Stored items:
+ + + +
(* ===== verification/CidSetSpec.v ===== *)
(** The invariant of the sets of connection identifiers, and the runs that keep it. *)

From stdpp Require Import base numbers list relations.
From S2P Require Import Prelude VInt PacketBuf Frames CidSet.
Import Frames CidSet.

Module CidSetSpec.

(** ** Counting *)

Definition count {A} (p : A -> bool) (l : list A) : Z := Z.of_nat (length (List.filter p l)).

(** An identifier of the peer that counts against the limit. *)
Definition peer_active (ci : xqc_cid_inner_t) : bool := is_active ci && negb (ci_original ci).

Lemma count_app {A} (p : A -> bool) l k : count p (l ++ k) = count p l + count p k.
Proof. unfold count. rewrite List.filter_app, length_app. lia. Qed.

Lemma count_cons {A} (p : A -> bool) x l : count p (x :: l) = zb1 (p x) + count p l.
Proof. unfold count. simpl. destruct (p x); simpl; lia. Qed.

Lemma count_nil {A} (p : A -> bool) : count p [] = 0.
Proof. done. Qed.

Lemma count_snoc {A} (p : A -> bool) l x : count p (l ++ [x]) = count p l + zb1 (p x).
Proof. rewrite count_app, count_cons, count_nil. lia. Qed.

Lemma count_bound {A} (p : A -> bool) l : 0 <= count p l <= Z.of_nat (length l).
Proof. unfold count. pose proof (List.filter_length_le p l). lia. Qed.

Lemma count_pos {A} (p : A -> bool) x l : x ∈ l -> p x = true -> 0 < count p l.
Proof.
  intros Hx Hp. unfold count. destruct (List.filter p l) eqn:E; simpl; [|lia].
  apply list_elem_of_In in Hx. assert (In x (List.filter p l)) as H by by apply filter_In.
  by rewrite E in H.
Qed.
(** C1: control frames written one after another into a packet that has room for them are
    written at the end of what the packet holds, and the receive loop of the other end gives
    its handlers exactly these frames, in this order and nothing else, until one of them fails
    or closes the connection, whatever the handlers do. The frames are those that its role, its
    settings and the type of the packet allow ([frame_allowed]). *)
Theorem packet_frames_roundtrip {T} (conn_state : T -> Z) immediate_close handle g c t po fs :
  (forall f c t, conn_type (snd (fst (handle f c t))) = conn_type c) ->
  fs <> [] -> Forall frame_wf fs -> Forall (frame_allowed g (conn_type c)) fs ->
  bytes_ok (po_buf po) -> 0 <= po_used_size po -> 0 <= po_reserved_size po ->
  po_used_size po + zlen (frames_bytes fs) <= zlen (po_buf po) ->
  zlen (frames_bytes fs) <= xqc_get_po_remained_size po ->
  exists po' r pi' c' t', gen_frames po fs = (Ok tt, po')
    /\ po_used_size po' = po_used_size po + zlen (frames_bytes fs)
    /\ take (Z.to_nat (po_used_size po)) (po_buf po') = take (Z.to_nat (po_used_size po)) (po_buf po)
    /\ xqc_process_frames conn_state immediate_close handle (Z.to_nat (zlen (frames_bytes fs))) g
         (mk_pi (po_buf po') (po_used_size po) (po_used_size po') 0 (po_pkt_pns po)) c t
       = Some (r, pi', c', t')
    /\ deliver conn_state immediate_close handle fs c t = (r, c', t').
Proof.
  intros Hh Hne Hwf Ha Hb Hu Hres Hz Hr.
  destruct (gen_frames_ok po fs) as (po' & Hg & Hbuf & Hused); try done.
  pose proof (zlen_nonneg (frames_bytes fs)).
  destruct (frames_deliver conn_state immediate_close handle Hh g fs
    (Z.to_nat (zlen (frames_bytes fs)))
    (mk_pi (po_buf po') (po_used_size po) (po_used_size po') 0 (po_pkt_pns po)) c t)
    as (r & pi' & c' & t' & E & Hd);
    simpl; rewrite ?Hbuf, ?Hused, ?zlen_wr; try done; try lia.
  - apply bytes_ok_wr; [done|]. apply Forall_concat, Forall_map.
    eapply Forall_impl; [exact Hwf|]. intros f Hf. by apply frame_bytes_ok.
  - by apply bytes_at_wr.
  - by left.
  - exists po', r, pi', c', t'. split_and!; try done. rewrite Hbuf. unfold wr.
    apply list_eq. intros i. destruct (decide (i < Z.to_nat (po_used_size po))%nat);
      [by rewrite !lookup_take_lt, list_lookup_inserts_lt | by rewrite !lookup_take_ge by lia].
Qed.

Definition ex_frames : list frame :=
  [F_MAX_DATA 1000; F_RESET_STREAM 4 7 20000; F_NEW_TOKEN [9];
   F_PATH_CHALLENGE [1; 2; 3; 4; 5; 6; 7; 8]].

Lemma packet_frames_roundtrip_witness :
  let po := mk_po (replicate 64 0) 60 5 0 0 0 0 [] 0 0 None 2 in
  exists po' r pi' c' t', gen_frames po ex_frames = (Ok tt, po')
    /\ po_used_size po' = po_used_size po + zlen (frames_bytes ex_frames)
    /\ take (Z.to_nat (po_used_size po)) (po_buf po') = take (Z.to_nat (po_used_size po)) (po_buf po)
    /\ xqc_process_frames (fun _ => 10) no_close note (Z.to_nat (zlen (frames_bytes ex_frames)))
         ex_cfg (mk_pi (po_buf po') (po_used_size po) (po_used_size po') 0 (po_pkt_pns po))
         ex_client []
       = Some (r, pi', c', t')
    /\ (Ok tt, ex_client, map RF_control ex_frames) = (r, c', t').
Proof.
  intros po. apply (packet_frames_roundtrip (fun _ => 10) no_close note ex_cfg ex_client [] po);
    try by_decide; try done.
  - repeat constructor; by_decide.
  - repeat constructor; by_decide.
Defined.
+ + + +
▶ WORK ORDER: When you answer, repeat every record exactly, omitting nothing.

▶ SOLUTION TO THE PROBLEM:
(* ===== verification/CidSetSpec.v ===== *)
(** The invariant of the sets of connection identifiers, and the runs that keep it. *)

From stdpp Require Import base numbers list relations.
From S2P Require Import Prelude VInt PacketBuf Frames CidSet.
Import Frames CidSet.

Module CidSetSpec.

(** ** Counting *)

Definition count {A} (p : A -> bool) (l : list A) : Z := Z.of_nat (length (List.filter p l)).

(** An identifier of the peer that counts against the limit. *)
Definition peer_active (ci : xqc_cid_inner_t) : bool := is_active ci && negb (ci_original ci).

Lemma count_app {A} (p : A -> bool) l k : count p (l ++ k) = count p l + count p k.
Proof. unfold count. rewrite List.filter_app, length_app. lia. Qed.

Lemma count_cons {A} (p : A -> bool) x l : count p (x :: l) = zb1 (p x) + count p l.
Proof. unfold count. simpl. destruct (p x); simpl; lia. Qed.

Lemma count_nil {A} (p : A -> bool) : count p [] = 0.
Proof. done. Qed.

Lemma count_snoc {A} (p : A -> bool) l x : count p (l ++ [x]) = count p l + zb1 (p x).
Proof. rewrite count_app, count_cons, count_nil. lia. Qed.

Lemma count_bound {A} (p : A -> bool) l : 0 <= count p l <= Z.of_nat (length l).
Proof. unfold count. pose proof (List.filter_length_le p l). lia. Qed.

Lemma count_pos {A} (p : A -> bool) x l : x ∈ l -> p x = true -> 0 < count p l.
Proof.
  intros Hx Hp. unfold count. destruct (List.filter p l) eqn:E; simpl; [|lia].
  apply list_elem_of_In in Hx. assert (In x (List.filter p l)) as H by by apply filter_In.
  by rewrite E in H.
Qed.
(** C1: control frames written one after another into a packet that has room for them are
    written at the end of what the packet holds, and the receive loop of the other end gives
    its handlers exactly these frames, in this order and nothing else, until one of them fails
    or closes the connection, whatever the handlers do. The frames are those that its role, its
    settings and the type of the packet allow ([frame_allowed]). *)
Theorem packet_frames_roundtrip {T} (conn_state : T -> Z) immediate_close handle g c t po fs :
  (forall f c t, conn_type (snd (fst (handle f c t))) = conn_type c) ->
  fs <> [] -> Forall frame_wf fs -> Forall (frame_allowed g (conn_type c)) fs ->
  bytes_ok (po_buf po) -> 0 <= po_used_size po -> 0 <= po_reserved_size po ->
  po_used_size po + zlen (frames_bytes fs) <= zlen (po_buf po) ->
  zlen (frames_bytes fs) <= xqc_get_po_remained_size po ->
  exists po' r pi' c' t', gen_frames po fs = (Ok tt, po')
    /\ po_used_size po' = po_used_size po + zlen (frames_bytes fs)
    /\ take (Z.to_nat (po_used_size po)) (po_buf po') = take (Z.to_nat (po_used_size po)) (po_buf po)
    /\ xqc_process_frames conn_state immediate_close handle (Z.to_nat (zlen (frames_bytes fs))) g
         (mk_pi (po_buf po') (po_used_size po) (po_used_size po') 0 (po_pkt_pns po)) c t
       = Some (r, pi', c', t')
    /\ deliver conn_state immediate_close handle fs c t = (r, c', t').
Proof.
  intros Hh Hne Hwf Ha Hb Hu Hres Hz Hr.
  destruct (gen_frames_ok po fs) as (po' & Hg & Hbuf & Hused); try done.
  pose proof (zlen_nonneg (frames_bytes fs)).
  destruct (frames_deliver conn_state immediate_close handle Hh g fs
    (Z.to_nat (zlen (frames_bytes fs)))
    (mk_pi (po_buf po') (po_used_size po) (po_used_size po') 0 (po_pkt_pns po)) c t)
    as (r & pi' & c' & t' & E & Hd);
    simpl; rewrite ?Hbuf, ?Hused, ?zlen_wr; try done; try lia.
  - apply bytes_ok_wr; [done|]. apply Forall_concat, Forall_map.
    eapply Forall_impl; [exact Hwf|]. intros f Hf. by apply frame_bytes_ok.
  - by apply bytes_at_wr.
  - by left.
  - exists po', r, pi', c', t'. split_and!; try done. rewrite Hbuf. unfold wr.
    apply list_eq. intros i. destruct (decide (i < Z.to_nat (po_used_size po))%nat);
      [by rewrite !lookup_take_lt, list_lookup_inserts_lt | by rewrite !lookup_take_ge by lia].
Qed.

Definition ex_frames : list frame :=
  [F_MAX_DATA 1000; F_RESET_STREAM 4 7 20000; F_NEW_TOKEN [9];
   F_PATH_CHALLENGE [1; 2; 3; 4; 5; 6; 7; 8]].

Lemma packet_frames_roundtrip_witness :
  let po := mk_po (replicate 64 0) 60 5 0 0 0 0 [] 0 0 None 2 in
  exists po' r pi' c' t', gen_frames po ex_frames = (Ok tt, po')
    /\ po_used_size po' = po_used_size po + zlen (frames_bytes ex_frames)
    /\ take (Z.to_nat (po_used_size po)) (po_buf po') = take (Z.to_nat (po_used_size po)) (po_buf po)
    /\ xqc_process_frames (fun _ => 10) no_close note (Z.to_nat (zlen (frames_bytes ex_frames)))
         ex_cfg (mk_pi (po_buf po') (po_used_size po) (po_used_size po') 0 (po_pkt_pns po))
         ex_client []
       = Some (r, pi', c', t')
    /\ (Ok tt, ex_client, map RF_control ex_frames) = (r, c', t').
Proof.
  intros po. apply (packet_frames_roundtrip (fun _ => 10) no_close note ex_cfg ex_client [] po);
    try by_decide; try done.
  - repeat constructor; by_decide.
  - repeat constructor; by_decide.
Defined.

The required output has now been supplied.